> _Task to complete_
Each line from the one containing "Record key_expanded (nk" to the end of the records below should be restated word for word; please leave out all other lines.

►

Lemma words_ok nk : forall key, length key = (4 * nk)%nat -> byte_ok key ->
  Forall column_ok (words nk key) /\ concat (words nk key) = key /\ length (words nk key) = nk.
Proof.
  induction nk as [|nk IH]; intros key L B; cbn [words]; [apply nil_length_inv in L as ->; done|].
  destruct (IH (drop 4 key)) as (F & E & Ln); [rewrite length_drop; lia | by apply Forall_drop|].
  split; [|split].
  - constructor; [|exact F]. split; [rewrite length_take; lia | by apply Forall_take].
  - cbn [concat]. rewrite E. apply take_drop.
  - cbn [length]. lia.
Qed.

(** The lengths of a key, in words. *)
Definition key_words (nk : nat) : Prop := nk = 4%nat \/ nk = 6%nat \/ nk = 8%nat.

(** An expanded key. *)
Record key_expanded (nk : nat) (key : oaes_key) : Prop := {
  ke_words : key_words nk;
  ke_length : length (data key) = (4 * nk)%nat;
  ke_bytes : byte_ok (data key);
  ke_data_len : data_len key = 4 * Z.of_nat nk;
  ke_num_keys : num_keys key = Z.of_nat nk + 7;
  ke_key_base : key_base key = Z.of_nat nk;
  ke_exp_len : exp_data_len key = 16 * (Z.of_nat nk + 7);
  ke_exp : exp_data key = concat (KeyExpansion nk (data key))
}.

Lemma key_schedule_ok nk key : key_words nk -> length key = (4 * nk)%nat -> byte_ok key ->
  Forall column_ok (KeyExpansion nk key) /\ length (KeyExpansion nk key) = (4 * (nk + 7))%nat.
Proof.
  intros Hn L B. destruct (words_ok nk key L B) as (F & E & Ln).
  destruct (expand_loop_eq nk (4 * (nk + 7) - nk) (words nk key) (replicate (4 * (4 * (nk + 7) - nk)) 0) F) as (_ & F' & L').
  - rewrite Ln. destruct Hn as [-> | [-> | ->]]; lia.
  - rewrite Ln. destruct Hn as [-> | [-> | ->]]; vm_compute; lia.
  - apply length_replicate.
  - split; [exact F'|]. unfold KeyExpansion. rewrite L', Ln. destruct Hn as [-> | [-> | ->]]; lia.
Qed.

◄

> _Output for this exercise_
Record key_expanded (nk : nat) (key : oaes_key) : Prop := {
  ke_words : key_words nk;
  ke_length : length (data key) = (4 * nk)%nat;
  ke_bytes : byte_ok (data key);
  ke_data_len : data_len key = 4 * Z.of_nat nk;
  ke_num_keys : num_keys key = Z.of_nat nk + 7;
  ke_key_base : key_base key = Z.of_nat nk;
  ke_exp_len : exp_data_len key = 16 * (Z.of_nat nk + 7);
  ke_exp : exp_data key = concat (KeyExpansion nk (data key))
}.

Lemma key_schedule_ok nk key : key_words nk -> length key = (4 * nk)%nat -> byte_ok key ->
  Forall column_ok (KeyExpansion nk key) /\ length (KeyExpansion nk key) = (4 * (nk + 7))%nat.
Proof.
  intros Hn L B. destruct (words_ok nk key L B) as (F & E & Ln).
  destruct (expand_loop_eq nk (4 * (nk + 7) - nk) (words nk key) (replicate (4 * (4 * (nk + 7) - nk)) 0) F) as (_ & F' & L').
  - rewrite Ln. destruct Hn as [-> | [-> | ->]]; lia.
  - rewrite Ln. destruct Hn as [-> | [-> | ->]]; vm_compute; lia.
  - apply length_replicate.
  - split; [exact F'|]. unfold KeyExpansion. rewrite L', Ln. destruct Hn as [-> | [-> | ->]]; lia.
Qed.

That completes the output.